Last week, legislators killed the bill known as SB 1014 proposed by California state senator Hannah-Beth Jackson that would have required drug companies to create and finance a state-wide system for safely collecting and disposing of unwanted prescription drugs. The bill had amassed the support of more than 100 different local government and environmental groups, but it was fiercely opposed by the pharmaceutical industry. While the bill was proposed in order to reduce prescription drug abuse and keep pills from contaminating waterways, the pharmaceutical industry argued this bill would inflate drug costs and be “logistically complicated.”

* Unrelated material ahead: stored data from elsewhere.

(** * commitstreams-server: a shallow embedding of the REST backend

    The development follows the layout of the repository:

    - [Js]: the fragment of JavaScript values the handlers manipulate
      (objects as finite maps from property names to values), thrown errors
      and the [AppError] class;
    - [Mongo]: a collection of documents with the Mongoose calls the
      services use;
    - [Express]: requests, responses, middleware stacks and their dispatch;
    - [Server]: [server.js] (login handler, error-handling middleware);
    - [UserSchema], [UserService], [UserApi]: [domains/user];
    - [RoleApi]: [domains/role/api.js] (the role router);
    - [RepositoryService]: [domains/repository/service.js];
    - [TokenCodec]: the token codec of [auth];
    - [Handlers], [RoleHandlers]: the handlers of the role router;
    - [SessionRoutes]: the remaining routes of [server.js].

    The embedding comes first; the statements about it follow, one module
    of facts per part of the repository. *)

From stdpp Require Import gmap strings pretty list fin_maps.
From Stdlib Require Import ZArith Lia Ascii.

Local Open Scope string_scope.
Local Open Scope Z_scope.

(* ===================================================================== *)
(** * JavaScript values, errors and results *)
(* ===================================================================== *)

Module Js.

(** A JavaScript value. Objects are finite maps from own enumerable property
    names to values; [JDate v] is the object [new Date(v)]. An ObjectId is
    represented by a string, as it reads in a URL or a session. *)
#[warnings="-register-all"]
Inductive JsValue : Type :=
| JUndefined
| JNull
| JBool (b : bool)
| JNum (n : Z)
| JStr (s : string)
| JDate (src : JsValue)
| JArr (items : list JsValue)
| JObj (props : gmap string JsValue).

Abbreviation JsObject := (gmap string JsValue).

(** [!v] is [negb (truthy v)]. *)
Definition truthy (v : JsValue) : bool :=
  match v with
  | JUndefined | JNull => false
  | JBool b => b
  | JNum n => negb (n =? 0)
  | JStr s => negb (String.eqb s "")
  | JDate _ | JArr _ | JObj _ => true
  end.

(** [a === b] on primitives. Two object values are never identified: the
    model has no object identity, and the code only compares identifiers. *)
Definition strictEquals (a b : JsValue) : bool :=
  match a, b with
  | JUndefined, JUndefined => true
  | JNull, JNull => true
  | JBool x, JBool y => Bool.eqb x y
  | JNum x, JNum y => x =? y
  | JStr x, JStr y => String.eqb x y
  | _, _ => false
  end.

(** [a || b]. *)
Definition orElse (a b : JsValue) : JsValue := if truthy a then a else b.

(** [o.k] for an object [o]: [undefined] when the property is absent. *)
Definition prop (o : JsObject) (k : string) : JsValue := default JUndefined (o !! k).

(** The template literal [`${v}`]: primitives as JavaScript prints them,
    an array as its elements joined by commas, a plain object as
    [[object Object]]. The text of a [Date] depends on the time zone and is
    not modelled; no date reaches a template literal in this code. *)
Fixpoint toText (v : JsValue) : string :=
  match v with
  | JStr s => s
  | JUndefined => "undefined"
  | JNull => "null"
  | JBool true => "true"
  | JBool false => "false"
  | JNum n => pretty n
  | JArr items =>
      String.concat ","
        (map (fun item =>
                match item with
                | JUndefined | JNull => ""
                | _ => toText item
                end) items)
  | JDate _ => "[object Date]"
  | JObj _ => "[object Object]"
  end.

(** A thrown value: an [Error] object. [HTTPStatus] and [isTrusted] are
    [None] when the object has no such property. *)
Record JsError : Type := mkError {
  name : string;
  message : string;
  HTTPStatus : option Z;
  isTrusted : option bool;
}.
Lemma generated_password (env : Environment) (length : nat) (w : World) :
  exists password,
    generatePassword env length w = (Return password, after_draw length w)
    /\ List.length password = length
    /\ Forall (fun c => In c chars) password
    /\ doubleQuotes password = password.
Proof.
  unfold generatePassword, bind, crypto_randomBytes, randomBytes, ret.
  set (buf := map (entropy env) (seq (drawn w) length)).
  assert (Lb : List.length buf = length) by (unfold buf; now rewrite length_map, length_seq).
  destruct (password_units buf length ltac:(lia)) as (pw & E & L & F).
  rewrite Lb, Nat.sub_diag in E.
  exists pw. rewrite fold_append, E. cbn [app].
  split; [reflexivity|]. split; [exact L|]. split.
  - eapply Forall_impl; [|exact F]. now intros c [H _].
  - apply no_quote_no_doubling. eapply Forall_impl; [|exact F]. now intros c [_ H].
Qed.

(** X12: [generatePassword(length)] draws [length] random bytes and returns
    [length] characters, every one taken from the 70 characters of
    [chars]. *)
Theorem generated_password_shape (env : Environment) (length : nat) (w : World) :
  exists password,
    generatePassword env length w = (Return password, after_draw length w)
    /\ List.length password = length
    /\ Forall (fun c => In c chars) password.
Proof.
  destruct (generated_password env length w) as (pw & E & L & F & _).
  now exists pw.
Qed.

(** X13: the characters are not drawn evenly: a byte is reduced modulo 70,
    so each of the first 46 characters of [chars] comes from four of the 256
    byte values and each of the other 24 from three. *)
Theorem password_characters_uneven (i : nat) :
  (i < 70)%nat ->
  List.length
    (filter (fun b => eqb (password_char [b] 0) (char_at chars (N.of_nat i))) all_bytes)
  = if (i <? 46)%nat then 4%nat else 3%nat.
Proof.
  intros Hi.
  assert (H : forallb
                (fun n =>
                   (List.length
                      (filter (fun b => eqb (password_char [b] 0) (char_at chars n)) all_bytes)
                    =? (if (n <? 46)%N then 4 else 3))%nat)
                (map N.of_nat (seq 0 70)) = true) by (vm_compute; reflexivity).
  pose proof (below _ 70 H (N.of_nat i) ltac:(lia)) as E. cbn beta in E.
  apply Nat.eqb_eq in E. rewrite E.
  destruct (Nat.ltb_spec i 46); destruct (N.ltb_spec (N.of_nat i) 46); try lia; reflexivity.
Qed.
(** * (s, S) inventory policy: the discrete-event engine of [app1.py]

    A shallow embedding of the class [InventorySimulation] (lines 19-125 of
    [src/app1.py]) and the properties of its event loop.

    - Python [float] is IEEE binary64: [PrimFloat.float], with the primitive
      operations.  Python [int] is [Z].
    - The object [self] is a record; a method takes the object and returns
      the object it leaves behind.
    - NumPy's global generator is an explicit state threaded through the
      calls; the generator itself ([np.random.seed], [np.random.uniform],
      [np.random.poisson]) and [np.log] are the fields of a class, and
      the development holds for every instance of it.
    - The [while True] loop is a structural recursion on a fuel argument. *)

From Stdlib Require Import ZArith List Floats Lia Bool.
Import ListNotations.

Local Open Scope Z_scope.

(** ** Python arithmetic *)

(** [int] to [float], as Python does when an [int] meets a [float] in an
    arithmetic operator: round to nearest, ties to even.  (For an [int]
    beyond the largest finite binary64 Python raises [OverflowError]; this
    function rounds to an infinity there.  The inventory levels of the
    engine lie between [0] and [S].) *)
Definition float_of_Z (z : Z) : float :=
  SF2Prim (binary_normalize prec emax z 0 false).

(** The builtin [min(a, b)] on two floats: the first argument is kept unless
    the second is strictly smaller. *)
Definition py_min (a b : float) : float :=
  if PrimFloat.ltb b a then b else a.

(** What a method call comes to: it returns, it raises [ZeroDivisionError]
    ([1.0 / self.lam] with [lam == 0]), or the fuel of the model ran out. *)
Inductive outcome (A : Type) : Type :=
| Returned (a : A)
| ZeroDivisionError
| OutOfFuel.
Arguments Returned {A} a.
Arguments ZeroDivisionError {A}.
Arguments OutOfFuel {A}.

Jackson spoke on the defeat of her legislation. “I always expected change of this magnitude to be a multiyear effort. I look forward to taking the next several months to determine how to best move forward with legislation next year that will create a statewide drug take-back program. Most of all, I look forward to the day when the multi-billion dollar pharmaceutical industry steps up to take responsibility and joins us as a partner in tackling legislation that helps solve the statewide challenges created by unused prescription drugs.”
Jackson also said that she intends to introduce a new bill on the same subject next year. In the meantime, she plans to amend SB 1014 so that local governments can create their own drug take-back programs.
There are currently 300 to 400 drug disposal sites in the state of California already. However, many contend that that number is far too small for California’s population of 38 million, and that there needs to be a centrally operated program to make drug disposal easier and safer.